Economic inequality will cause social unrest if a class of wealthy are living off the backs of the poor and brutally oppressing them, ala Russia before the revolution. Economic inequality as the United States has is quite normal in a market capitalist economy. In any society, you are going to have economic inequality, but the question is, is it an economic inequality in which everyone continues to become richer, even though society remains unequally rich.

 Income inequality in the United States is higher than in any other advanced industrial democracy and is nearly the same as that in Ghana, Nicaragua, and Turkmenistan.
The United States is a lot richer than Ghana, Nicaragua, or Turkmenistan. Those countries are unequally poor. The U.S. is unequally very rich.

 The concentration of wealth in the hands of a few has been called “unsustainable” and “incompatible with real democracy”. It divides us from one another in nearly every aspect of our lives. I agree that this great imbalance is dangerous to our national interest and must be readjusted.
People with an agenda will call it unsustainable or incompatible with real democracy. Also, what is meant by a "real democracy?" A democratic system is supposed to protect the majority from the minority but also the minority from the majority. Concentration of wealth in the hands of a few has always existed and always will. It doesn't divide us from one another, if anything one could argue that it has helped connect us moreso than ever before. A lot of those fortunes that exist today were created by the development (of the private-sector) of all the new communication technologies that we have today (cellphones, the World Wide Web, Twitter, etc...).
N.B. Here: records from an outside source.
(** X14. The text of a forecast depends on the first five periods only: two
    forecast responses whose period lists agree on their first five entries
    give the same outcome, whatever follows, well formed or not. *)
Theorem forecast_reads_first_five (forecast_data forecast_data' : json)
  (properties properties' : json) (ps ps' : list json) :
  py_getitem forecast_data "properties" = Ok properties ->
  py_getitem properties "periods" = Ok (JList ps) ->
  py_getitem forecast_data' "properties" = Ok properties' ->
  py_getitem properties' "periods" = Ok (JList ps') ->
  firstn 5 ps = firstn 5 ps' ->
  forecast_of rt forecast_data = forecast_of rt forecast_data'.
Proof.
  intros Hp Hq Hp' Hq' Hfive.
  rewrite (forecast_of_periods rt _ _ _ Hp Hq).
  rewrite (forecast_of_periods rt _ _ _ Hp' Hq'), Hfive. reflexivity.
Qed.

(** X15. The block of a period with its six fields is the name followed by
    a colon, then the lines Temperature (value, degree sign, unit), Wind
    (speed, space, direction) and Forecast, each indented by two spaces;
    these are exactly its lines when no printed field holds a line feed. *)
Theorem format_period_layout (period v1 v2 v3 v4 v5 v6 : json) :
  py_getitem period "name" = Ok v1 ->
  py_getitem period "temperature" = Ok v2 ->
  py_getitem period "temperatureUnit" = Ok v3 ->
  py_getitem period "windSpeed" = Ok v4 ->
  py_getitem period "windDirection" = Ok v5 ->
  py_getitem period "detailedForecast" = Ok v6 ->
  let block_of_lines :=
    [py_str rt v1 ++ ":";
     "  Temperature: " ++ py_str rt v2 ++ deg ++ py_str rt v3;
     "  Wind: " ++ py_str rt v4 ++ " " ++ py_str rt v5;
     "  Forecast: " ++ py_str rt v6] in
  format_period rt period = Ok (str_join nl block_of_lines) /\
  (forallb no_newline block_of_lines = true ->
   split_lines (str_join nl block_of_lines) = block_of_lines).
Proof.
  intros H1 H2 H3 H4 H5 H6. cbv zeta. split.
  - unfold format_period. rewrite H1, H2, H3, H4, H5, H6.
    cbn [rbind str_join]. rewrite !str_app_assoc. reflexivity.
  - intros Hplain. apply split_lines_join_nl. exact Hplain.
Qed.

End ForecastTool.

(** ** More on the formatter and the fetch helper *)

Section FormatterEdges.

Context (rt : PyRuntime).

(** X16. The default of a field stands in for a missing key only: an
    'instruction' that is present with the value null is printed as
    "None", so the block ends with the line "Instructions: None". *)
Theorem format_alert_null_instruction (o props : list (string * json)) :
  assoc_lookup "properties" o = Some (JObj props) ->
  assoc_lookup "instruction" props = Some JNull ->
  exists head,
    format_alert rt (JObj o) = Ok (head ++ nl ++ "Instructions: None") /\
    head = str_join nl
             ["Event: " ++ alert_field rt props "event" "Unknown";
              "Area: " ++ alert_field rt props "areaDesc" "Unknown";
              "Severity: " ++ alert_field rt props "severity" "Unknown";
              "Description: " ++
                alert_field rt props "description" "No description available"].
Proof.
  intros Ho Hnull. eexists. split; [| reflexivity].
  rewrite (format_alert_props rt o props Ho). unfold alert_lines.
  unfold alert_field at 5. rewrite Hnull. cbn [str_join py_str py_repr].
  rewrite !str_app_assoc. reflexivity.
Qed.

(** X17. [format_alert] fails on a misshapen feature: a feature that is not
    a mapping raises a type fault at the lookup of 'properties', and a
    'properties' entry that is not a mapping (null, a list, a str, a
    number) raises an attribute fault at the first [get]. *)
Theorem format_alert_wrong_shape (feature : json) :
  ((forall o, feature <> JObj o) -> format_alert rt feature = Raised TypeError) /\
  (forall o props,
     feature = JObj o ->
     assoc_lookup "properties" o = Some props ->
     (forall po, props <> JObj po) ->
     format_alert rt feature = Raised AttributeError).
Proof.
  split.
  - intros H. destruct feature as [| | | | | | o]; try reflexivity.
    exfalso. exact (H o eq_refl).
  - intros o props -> Ho Hnm. unfold format_alert. cbn [py_getitem].
    rewrite Ho. cbn [rbind].
    destruct props as [| | | | | | po]; try reflexivity.
    exfalso. exact (Hnm po eq_refl).
Qed.

(** X18. A 'features' entry that is truthy but not a list (a mapping, a
    str, a number, true) makes [get_alerts] raise a type fault: its items,
    when it has any, are strs and not features. *)
Theorem get_alerts_features_not_list (w : upstream) (tr tr' : list event)
  (state : string) (o : list (string * json)) (features : json) :
  run w (tr ++ [EvPrint ("Getting alerts for " ++ state)])%list
      (make_nws_request rt (JStr (alerts_url state))) = (tr', Ok (JObj o)) ->
  assoc_lookup "features" o = Some features ->
  py_truthy features = true ->
  (forall l, features <> JList l) ->
  run w tr (get_alerts rt state) = (tr', Raised TypeError).
Proof.
  intros Hfetch Ho Ht Hnl. rewrite (run_get_alerts rt w tr tr' state _ Hfetch).
  unfold alerts_of. destruct o as [| kv o']; [discriminate Ho |].
  cbn [py_truthy negb py_contains py_getitem rbind]. rewrite Ho.
  cbn [negb rbind]. rewrite Ht. cbn [negb].
  destruct features as [| b | z | f | s | l | fo]; try reflexivity.
  - destruct s as [| c s]; [discriminate Ht | reflexivity].
  - exfalso. exact (Hnl l eq_refl).
  - destruct fo as [| [k x] fo]; [discriminate Ht | reflexivity].
Qed.

End FormatterEdges.


(** ** The further properties at sample inputs *)

Lemma plan_the_evening_keeps_text_witness :
  plan_the_evening "Rain after 8pm." = plan_the_evening "Rain after 8pm." /\
  substring 49 15 (plan_the_evening "Rain after 8pm.") = "Rain after 8pm.".
Proof.
  split; [reflexivity |].
  exact (proj1 (proj2 (plan_the_evening_keeps_text "Rain after 8pm."))).
Defined.


Lemma get_alerts_falsy_features_witness :
  let w := upstream_const (JObj [("features", JNull)]) in
  run w [EvPrint "Getting alerts for CA"] (make_nws_request sample_rt (JStr (alerts_url "CA")))
    = (sample_alerts_trace, Ok (JObj [("features", JNull)])) /\
  assoc_lookup "features" [("features", JNull)] = Some JNull /\
  py_truthy JNull = false /\
  run w [] (get_alerts sample_rt "CA")
    = (sample_alerts_trace, Ok "No active alerts for this state.").
Proof.
  cbv zeta. repeat (split; [reflexivity |]).
  apply (get_alerts_falsy_features sample_rt
           (upstream_const (JObj [("features", JNull)])) [] sample_alerts_trace
           "CA" [("features", JNull)] JNull); reflexivity.
Defined.

Lemma three_alerts_have_properties (f : json) :
  In f three_alerts ->
  exists fo props, f = JObj fo /\ assoc_lookup "properties" fo = Some (JObj props).
Proof.
  intros [<- | [<- | [<- | []]]]; eexists; eexists; split; reflexivity.
Defined.

Lemma get_alerts_blocks_in_order_witness :
  let w := upstream_const (JObj [("features", JList three_alerts)]) in
  run w [EvPrint "Getting alerts for CA"] (make_nws_request sample_rt (JStr (alerts_url "CA")))
    = (sample_alerts_trace, Ok (JObj [("features", JList three_alerts)])) /\
  three_alerts <> [] /\
  exists blocks,
    run w [] (get_alerts sample_rt "CA")
      = (sample_alerts_trace, Ok (str_join SEP blocks)) /\
    length blocks = 3.
Proof.
  cbv zeta. split; [reflexivity |].
  assert (Hne : three_alerts <> []) by discriminate.
  split; [exact Hne |].
  destruct (get_alerts_blocks_in_order sample_rt
              (upstream_const (JObj [("features", JList three_alerts)])) []
              sample_alerts_trace "CA" [("features", JList three_alerts)]
              three_alerts eq_refl eq_refl Hne three_alerts_have_properties)
    as [blocks [Hrun [_ [Hlen _]]]].
  exists blocks. split; [exact Hrun | exact Hlen].
Defined.

Lemma get_alerts_one_bad_feature_witness :
  let features := ([sample_alert "Wind Advisory" "Marin"]
                   ++ JObj [("id", JStr "urn:oid:2.49.0.1.840.0")]
                   :: [sample_alert "Flood Watch" "Napa"])%list in
  let w := upstream_const (JObj [("features", JList features)]) in
  run w [EvPrint "Getting alerts for CA"] (make_nws_request sample_rt (JStr (alerts_url "CA")))
    = (sample_alerts_trace, Ok (JObj [("features", JList features)])) /\
  assoc_lookup "properties" [("id", JStr "urn:oid:2.49.0.1.840.0")] = None /\
  run w [] (get_alerts sample_rt "CA")
    = (sample_alerts_trace, Raised (KeyError (KStr "properties"))).
Proof.
  cbv zeta. repeat (split; [reflexivity |]).
  apply (get_alerts_one_bad_feature sample_rt _ [] sample_alerts_trace "CA"
           [("features",
             JList ([sample_alert "Wind Advisory" "Marin"]
                    ++ JObj [("id", JStr "urn:oid:2.49.0.1.840.0")]
                    :: [sample_alert "Flood Watch" "Napa"])%list)]
           [("id", JStr "urn:oid:2.49.0.1.840.0")]
           [sample_alert "Wind Advisory" "Marin"]
           [sample_alert "Flood Watch" "Napa"]).
  - reflexivity.
  - reflexivity.
  - intros f [<- | []]. eexists; eexists; split; reflexivity.
  - reflexivity.
Defined.

Lemma get_alerts_result_shape_witness :
  run (upstream_const (JObj [("features", JList [])])) [] (get_alerts sample_rt "CA")
    = (sample_alerts_trace, Ok "No active alerts for this state.") /\
  "No active alerts for this state." <> EmptyString.
Proof.
  split; [reflexivity |].
  exact (proj2 (get_alerts_result_shape sample_rt
                  (upstream_const (JObj [("features", JList [])])) []
                  sample_alerts_trace "CA" "No active alerts for this state."
                  eq_refl)).
Defined.

Lemma get_alerts_scalar_body_witness :
  run (upstream_const (JInt 7)) [EvPrint "Getting alerts for CA"]
      (make_nws_request sample_rt (JStr (alerts_url "CA"))) = (sample_alerts_trace, Ok (JInt 7)) /\
  is_scalar (JInt 7) = true /\
  py_truthy (JInt 7) = true /\
  run (upstream_const (JInt 7)) [] (get_alerts sample_rt "CA")
    = (sample_alerts_trace, Raised TypeError).
Proof.
  repeat (split; [reflexivity |]).
  apply (get_alerts_scalar_body sample_rt (upstream_const (JInt 7)) []
           sample_alerts_trace "CA" (JInt 7)); reflexivity.
Defined.

Lemma get_forecast_second_fetch_fails_witness :
  let w := upstream_then sample_points
             (Ok {| status_code := 503; body_json := None |}) in
  run w [] (make_nws_request sample_rt (JStr (points_url sample_rt sample_lat sample_lon)))
    = (sample_trace1, Ok sample_points) /\
  py_truthy sample_points = true /\
  forecast_url_of sample_points = Ok (JStr sample_forecast_url) /\
  (exists r, w sample_trace1 (nws_request sample_forecast_url) = Ok r /\
             (status_code r < 200 \/ 299 < status_code r)%Z) /\
  run w [] (get_forecast sample_rt sample_lat sample_lon)
    = (sample_trace2, Ok "Unable to fetch detailed forecast.").
Proof.
  cbv zeta. repeat (split; [reflexivity |]).
  assert (Hbad : (503 < 200 \/ 299 < 503)%Z) by (right; lia).
  split; [eexists; split; [reflexivity | exact Hbad] |].
  apply (get_forecast_second_fetch_fails sample_rt
           (upstream_then sample_points
              (Ok {| status_code := 503; body_json := None |}))
           [] sample_trace1 sample_lat sample_lon sample_points
           sample_forecast_url eq_refl eq_refl eq_refl).
  right. right. eexists. split; [reflexivity |]. left. exact Hbad.
Defined.

Lemma get_forecast_url_not_str_witness :
  let points_data := JObj [("properties", JObj [("forecast", JNull)])] in
  run (upstream_const points_data) []
      (make_nws_request sample_rt (JStr (points_url sample_rt sample_lat sample_lon)))
    = (sample_trace1, Ok points_data) /\
  py_truthy points_data = true /\
  forecast_url_of points_data = Ok JNull /\
  (forall u, JNull <> JStr u) /\
  run (upstream_const points_data) [] (get_forecast sample_rt sample_lat sample_lon)
    = (sample_trace1, Ok "Unable to fetch detailed forecast.").
Proof.
  cbv zeta. repeat (split; [reflexivity |]).
  assert (Hns : forall u, JNull <> JStr u) by discriminate.
  split; [exact Hns |].
  exact (get_forecast_url_not_str sample_rt
           (upstream_const (JObj [("properties", JObj [("forecast", JNull)])]))
           [] sample_trace1 sample_lat sample_lon _ JNull eq_refl eq_refl eq_refl
           Hns).
Defined.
 Another cause of social unrest is high long-term unemployment. When a person is out of work for over one year she begins to lose her self-esteem and is often discriminated against by potential employers. This is highly demoralizing. Highly educated workers forced into taking menial jobs are really stagnant human capital and represent stagnant social mobility. The American promise of equality of opportunity seems just a dream to those underemployed.
Recessions, depressions, booms, busts, etc...are always going to occur. Long-term unemployment is definitely a problem, but the United States will recover from it eventually unless we follow some really crazy policies. The last economic crisis really dealt a blow to the economy, so it will take some time.

 But there is a long list of additional factors in the U. S. today that contribute to instability. One is the resentment and mistrust between the “haves and have nots”. The percentage of families in “poverty” today is higher than ever. The search for scapegoats is a common reaction to systemic problems in a society. Some even begin to blame certain religious groups, immigrants, or other nationalities.
The United States is not Germany in the 1930s, in which the economy was literally devastated. But also, there's a difference between what is measured as "poverty" and real poverty. Real poverty versus people who struggle financially, but otherwise still live in a heated/cooled home or apartment, have access to clean water, electricity, computer, Internet, television, fresh food, etc...that's not real poverty. Now homeless sleeping under a bridge is real poverty.